4.Not investing in Google AdWords and Facebook ads. Online ads are big sources of traffic for SMB websites, especially for eCommerce sites, and when they are made well they will boost your sales.

5.Failing to provide up-to-date contact information and a current address. The location and phone number are the two most important pieces of information that customers seek when visiting your site, and if they are not readily available, or if they are outdated, they will send people away from your site.

6.Sticking to an outdated Web design. The emergence of content management systems such as WordPress and Joomla has improved the quality of design on the Web dramatically, because these use high-quality, ready-made themes that can be easily customised.

7.Thinking that email marketing is dead. Twitter has not yet supplanted email marketing and probably will not do it anytime soon. Blame it on the character limit, and also on the fact that users log in to Twitter to connect with friends and family, not to discover deals or offers.

8.Not trying to understand what your visitors do once they reach your site, and what they like and dislike about it.
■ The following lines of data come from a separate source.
(* ===== verification/Main.v ===== *)
(** * The life of the process ([brubeck.c], [src/server.c])

    [main] opens the log, starts the daemon, runs the main loop and cancels the
    threads.  This file composes the parts: the turn of the loop of [Server]
    with the log ([Log]) and the process title ([Title]), and the shutdown with
    the start-up ([Config]).  It is the main thread; what the workers and the
    backends do meanwhile is an input of every turn. *)

From stdpp Require Import gmap sets strings.
From S2P Require Import Prelude Value Metric Internal Bloom Statsd StatsdSecure Utils Net Json Carbon Store.
From S2P Require Import Server Http Config Title Log.
Import Metric Internal Bloom Statsd Utils Net Json Carbon Store Server Http Config Title Log.

Module Main.

(** ** Shutdown *)




Section Main.
Context {T : Type} `{HashTable T}.


(** ** The loop *)


(** What the other threads change: the store and the statistics in it, the state
    of the backends and the flows of the samplers. *)
Record shared := {
  sh_store : brubeck_server (T := T);
  sh_backends : list http_backend;
  sh_flows : list brubeck_sampler;
}.








End Main.

(** ** The threads of the start-up *)



Section Spawns.
Context `{Kernel}.






End Spawns.


Section StartUp.
Context `{Kernel} (junk : Z) (malloc : Z -> list Z) (log : value_t -> value_t).



























Context {T : Type} `{HashTable T} (ht_init : Z -> option T).







(** ** From start-up to shutdown *)

Context `{!HashTableLaws T}.

(** What the threads leave of the shared memory for each other: a consistent
    store, as many backends as start-up made, each with its shard and an amount
    that is a number of the type [size_t], and the flows of the samplers. *)
Record shared_ok (d0 : daemon (T := T)) (sh : shared) : Prop := {
  so_store : server_wf (sh_store sh);
  so_active : active_backends (sh_store sh) = Z.of_nat (length (hv_backends (d_http d0)));
  so_shards : hb_shard_n <$> sh_backends sh = hb_shard_n <$> hv_backends (d_http d0);
  so_sent : Forall (fun b => fits 64 (sent (hb_carbon b))) (sh_backends sh);
  so_flows : length (sh_flows sh) = length (d_samplers d0);
}.











(** ** What the other threads do *)



(** A backend samples its metrics, and has sent what [c] says. *)
Definition backend_runs (i : nat) (b : brubeck_backend) (junk : Z) (c : brubeck_carbon) (sh : shared (T := T)) : shared :=
  {| sh_store :=
       match sample_queue (internal_stats (sh_store sh)) (heap (sh_store sh)) (b_queue b) (b_sample_freq b) junk with
       | Some (s, h, _) => after_turn (sh_store sh) s h
       | None => sh_store sh
       end;
     sh_backends := alter (fun hb => {| hb_sample_freq := hb_sample_freq hb; hb_shard_n := hb_shard_n hb;
                                        hb_pickle := hb_pickle hb; hb_addr := hb_addr hb; hb_carbon := c |})
                      i (sh_backends sh);
     sh_flows := sh_flows sh |}.

Lemma backend_respects d0 i b stack c sh :
  shared_ok d0 sh -> initialised (sh_store sh) -> backends (sh_store sh) !! i = Some b -> fits 64 (sent c) ->
  shared_ok d0 (backend_runs i b stack c sh).
Proof.
  intros [Hst Ha Hsh Hse Hfl] Hi Hb Hc. unfold backend_runs.
  destruct (sample_queue_wf (sh_store sh) i b stack Hst Hi Hb) as (s & h & es & -> & Hw & _).
  split; cbn [sh_store sh_backends sh_flows]; try done.
  - rewrite <- Hsh. apply list_eq. intros j. rewrite !list_lookup_fmap.
    destruct (decide (i = j)) as [->|]; [rewrite list_lookup_alter_eq|by rewrite list_lookup_alter_ne].
    by destruct (sh_backends sh !! j).
  - apply Forall_lookup. intros j hb Hj. destruct (decide (i = j)) as [->|].
    + rewrite list_lookup_alter_eq in Hj. apply fmap_Some in Hj as (? & _ & ->). done.
    + rewrite list_lookup_alter_ne in Hj by done. exact (proj1 (Forall_lookup _ _) Hse _ _ Hj).
Qed.

Context `{HKL : !KernelLaws} (malloc_size : forall n, length (malloc n) = Z.to_nat n).
Context (ht_init_empty : forall n t, ht_init n = Some t -> forall k, ht_find t k = None).

End StartUp.

(** ** Example *)






End Main.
A sophisticated yet easy-to-use analytics tool like Mouseflow records users’ sessions and generates graphs that help you improve your design or rearrange your layout to make your site more inviting.

9.Focusing on quantity rather than quality. This applies to every aspect of your marketing strategy, and includes on-site content and blog posts, social media fans and followers, and inbound links. Quality and relevancy are key.

10.Neglecting local listings. Being listed on Google/Facebook Places, Yelp, and other similar listings, whether big or small, places you on the map of local businesses and makes it easier for customers to discover you.

11.Not requesting feedback/reviews/testimonials. On the Web, positive comments from users improve your image and attract more customers than advertisements or direct marketing strategies do. Negative feedback doesn’t harm you if you use it to identify your faults and correct them.

12.Investing more money in ads than in content creation, social media promotion, and Web design. Customers who use the Web must trust a company before buying its products and services, and they tend to form a negative impression of those businesses that don’t provide quality content/design and a strong message.

13.Failing to make long-term, on-site content improvement a priority. It’s easier to convince customers of your worth through content that gives them tips and advice and solves some of their problems than it is to persuade them with ads.

Despite the immediacy and speed of the Web, online marketing is no different from offline marketing in that it takes time - months, at least. Make it a long-term priority and you will succeed.